## EXERCISE BRIEF
Review the material line by line. Identify and copy every line that contains the string "mkSqlxError".

## RECORDS FOR THIS EXERCISE
(** What one session hands on and reports: the events up to the first that is not
    understood, and their identifiers with that of this one. *)
Lemma session_adds (s : Session) (start : nat) (events : Channel SseEvent) (ids : Channel (Filter * Z)) :
  accepts events = None -> accepts ids = None ->
  Z.of_nat (length all) <= U32_MAX -> history s `prefix_of` all ->
  let manager := build_connection ip_address sse_port (Some (Z.of_nat start)) Filter_Events events ids network in
  let '(_, manager', _) := do_start_handling manager (node_stream s) None in
  let good := readable (node_events s start) in
  (accepts (sse_event_sender manager') = None /\ accepts (current_event_id_sender manager') = None) /\
  sent (sse_event_sender manager') =
    sent events ++ handed_on 0 (ApiVersion version) :: imap (fun j p => handed_on (start + j) p.2) good /\
  exists tail, sent (current_event_id_sender manager') =
    sent ids ++ imap (fun j _ => (Filter_Events, Z.of_nat (start + j))) good ++ tail /\
    (tail = [] \/ exists p, node_events s start !! length good = Some p /\ understood p.2 = false /\
       tail = [(Filter_Events, Z.of_nat (start + length good))]).
Proof using Hgreeting Hnamed Hencode.
  intros Hev Hids Hlen Hpre manager.
  pose proof (fun j p => node_event_item s start j p Hlen Hpre) as Hitem.
  destruct (readable_split (node_events s start)) as (bad & Hsplit & Hok & Hbad).
  assert (forall j p, readable (node_events s start) !! j = Some p -> node_events s start !! j = Some p) as Hgood.
  { intros j p. apply readable_lookup. }
  assert (forall p bad', bad = p :: bad' ->
    node_events s start !! length (readable (node_events s start)) = Some p) as Hnext.
  { intros p bad' ->. by eapply readable_next. }
  unfold do_start_handling, manager_connect, node_stream. subst manager. cbn [build_connection current_event_id].
  change (Z.to_nat (default 0 (Some (Z.of_nat start)))) with (Z.to_nat (Z.of_nat start)).
  rewrite Nat2Z.id. unfold consume_api_version. cbn [event_data]. rewrite Hnamed.
  unfold try_handle_api_version_message, deserialize. cbn [event_data]. rewrite Hgreeting. cbn [map_err].
  rewrite send_open by done.
  replace (Ok <$> (node_events s start).*1) with ((Ok <$> (readable (node_events s start)).*1) ++ (Ok <$> bad.*1) : list EventResult)
    by (rewrite <- !fmap_app; by do 2 f_equal).
  rewrite <- app_assoc.
  match goal with |- context [handle_stream ?m (_ ++ ?r)] =>
    pose proof (handle_stream_forwards m version (readable (node_events s start)) r eq_refl eq_refl Hids) as Hfw end.
  destruct (handle_stream _ _) as [error manager'] eqn:Hhs. cbn [from_option].
  destruct Hfw as ((_ & Hopen) & Hs & tail & Ht & Htail).
  { apply Forall_lookup_2. intros j p Hj. destruct (Hitem _ _ (Hgood _ _ Hj)) as (_ & -> & Hin).
    eapply Forall_lookup_1 in Hok; [|exact Hj]. unfold understood in Hok.
    destruct (from_str (encode p.2)) as [d'|] eqn:Hd; [|done]. by rewrite (Hencode _ _ Hin Hd). }
  { destruct bad as [|p bad]; simpl; [by destruct (stream_error s)|]. simpl in Hbad. unfold understood in Hbad.
    destruct (Hitem _ p (Hnext _ _ eq_refl)) as (_ & -> & _). unfold is_err. by rewrite Hbad. }
  split; [done|]. rewrite Hs, Ht. cbn. rewrite <- app_assoc. split.
  - do 2 f_equal. apply list_eq. intros j. rewrite list_lookup_imap, list_lookup_fmap.
    destruct (readable _ !! j) as [p|] eqn:Hj; [|done]. simpl. unfold forwarded, handed_on.
    by rewrite (proj1 (Hitem _ _ (Hgood _ _ Hj))).
  - exists tail. split.
    { rewrite (omap_imap _ (fun j => Z.of_nat (start + j))), fmap_imap; [done|].
      intros j p Hj. apply (Hitem _ _ (Hgood _ _ Hj)). }
    destruct Htail as [->|(event & i & Hhd & Hi & ->)]; [by left|right].
    destruct bad as [|p bad]; simpl in Hhd; [by destruct (stream_error s)|]. injection Hhd as <-.
    exists p. split_and!; [by eapply Hnext|done|]. destruct (Hitem _ _ (Hnext _ _ eq_refl)) as (Hi' & _). simpl. congruence.
Qed.
(** [listener/src/lib.rs:249-285], [EventListener::get_metadata]. *)
Definition get_metadata (self : EventListener) (fetch_result : result MetadataFetchError NodeMetadata)
    : GetNodeMetadataResult * EventListener :=
  match fetch_result with
  | Ok metadata =>
      let mismatch :=
        match configured_network self with
        | Some network_name => bool_decide (network_name <> metadata_network_name metadata)
        | None => false
        end in
      if mismatch
      then (MetadataError ("Network name " +:+ default EmptyString (configured_network self) +:+
                           " does't match name " +:+ metadata_network_name metadata +:+
                           " configured for node connection"), self)
      else if decide (node_metadata self = metadata) then (MetadataOk None, self)
      else (MetadataOk (Some metadata), self)
  | Err (VersionNotAcceptable msg) => (MetadataError msg, log_status IncompatibleVersion self)
  | Err (FetchError _) => (MetadataRetry, self)
  end.

(** [listener/src/lib.rs:200-247], [EventListener::allow_partial_connection_wait]:
    the tasks end in the order of the list. *)
Fixpoint allow_partial_connection_wait (self : EventListener) (ended : list JoinResult)
    : option ConnectOutcome * EventListener :=
  match ended with
  | [] => (None, self)
  | task_result :: futures_left =>
      match task_result with
      | JoinError => (Some ConnectionLost, self)
      | Joined (Ok _) => (Some SystemReconnect, self)
      | Joined (Err (NonRecoverableError _)) => (Some ConnectionLost, log_status Reconnecting self)
      | Joined (Err (InitialConnectionError _)) =>
          match futures_left with
          | [] => (Some ConnectionLost, log_status Reconnecting self)
          | _ => allow_partial_connection_wait self futures_left
          end
      end
  end.
(* ===== verification/Sql.v ===== *)
(** * The database schema and its engine

    [event_sidecar/src/sql/tables/*.rs] build the statements, an SQL engine runs
    them.  A table is its definition and its rows; a statement that inserts a row
    is checked against the columns, the unique and primary keys and the foreign
    keys the definition declares, which is what the [CREATE TABLE] statements ask of
    the engine.  Column types and their ranges are in [Columns.v]; timestamps that the
    engine supplies are whole seconds. *)

From S2P Require Import Prelude.

(** ** The engine *)

(** The value of a column. *)
Inductive Col : Set :=
| CInt (z : Z)
| CText (s : string).

#[export] Instance Col_eq_dec : EqDecision Col.
Proof. solve_decision. Defined.

Abbreviation Row := (gmap string Col).

(** A table definition: its columns (none of which may be null), those filled with
    the current time by default, the keys that must be unique ([true] for the
    primary key) and the foreign keys, as column, table and column there. *)
Record TableDef := mkTableDef {
  table_name : string;
  columns : list string;
  defaulted : list string;
  unique_keys : list (bool * list string);
  foreign_keys : list (string * string * string);
}.

Record Table := mkTable {
  def : TableDef;
  rows : list Row;
}.

Abbreviation Database := (gmap string Table).

(** [sqlx::Error] with the database error it carries, if any: the code, the table
    and the message. *)
Record SqlxError := mkSqlxError {
  code : option string;
  error_table : option string;
  message : string;
}.

Inductive Engine : Set :=
| Sqlite
| Postgres.

(** The error of a violated key: SQLite has codes for primary and other keys and
    names the columns, PostgreSQL has one code and names the table. *)
Definition unique_violation (engine : Engine) (table : string) (key : bool * list string) : SqlxError :=
  match engine with
  | Sqlite =>
      mkSqlxError (Some (if key.1 then "1555" else "2067")) None
        ("UNIQUE constraint failed: " +:+ string_join ", " ((fun c => table +:+ "." +:+ c) <$> key.2))
  | Postgres =>
      mkSqlxError (Some "23505") (Some table) "duplicate key value violates unique constraint"
  end.

Definition other_error (message : string) : SqlxError := mkSqlxError None None message.

Definition project (cols : list string) (r : Row) : list (option Col) := (fun c => r !! c) <$> cols.

(** The rows agree on a key. *)
Definition same_key (key : list string) (r r' : Row) : bool := bool_decide (project key r = project key r').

## EXERCISE OUTPUT
Record SqlxError := mkSqlxError {
      mkSqlxError (Some (if key.1 then "1555" else "2067")) None
      mkSqlxError (Some "23505") (Some table) "duplicate key value violates unique constraint"
Definition other_error (message : string) : SqlxError := mkSqlxError None None message.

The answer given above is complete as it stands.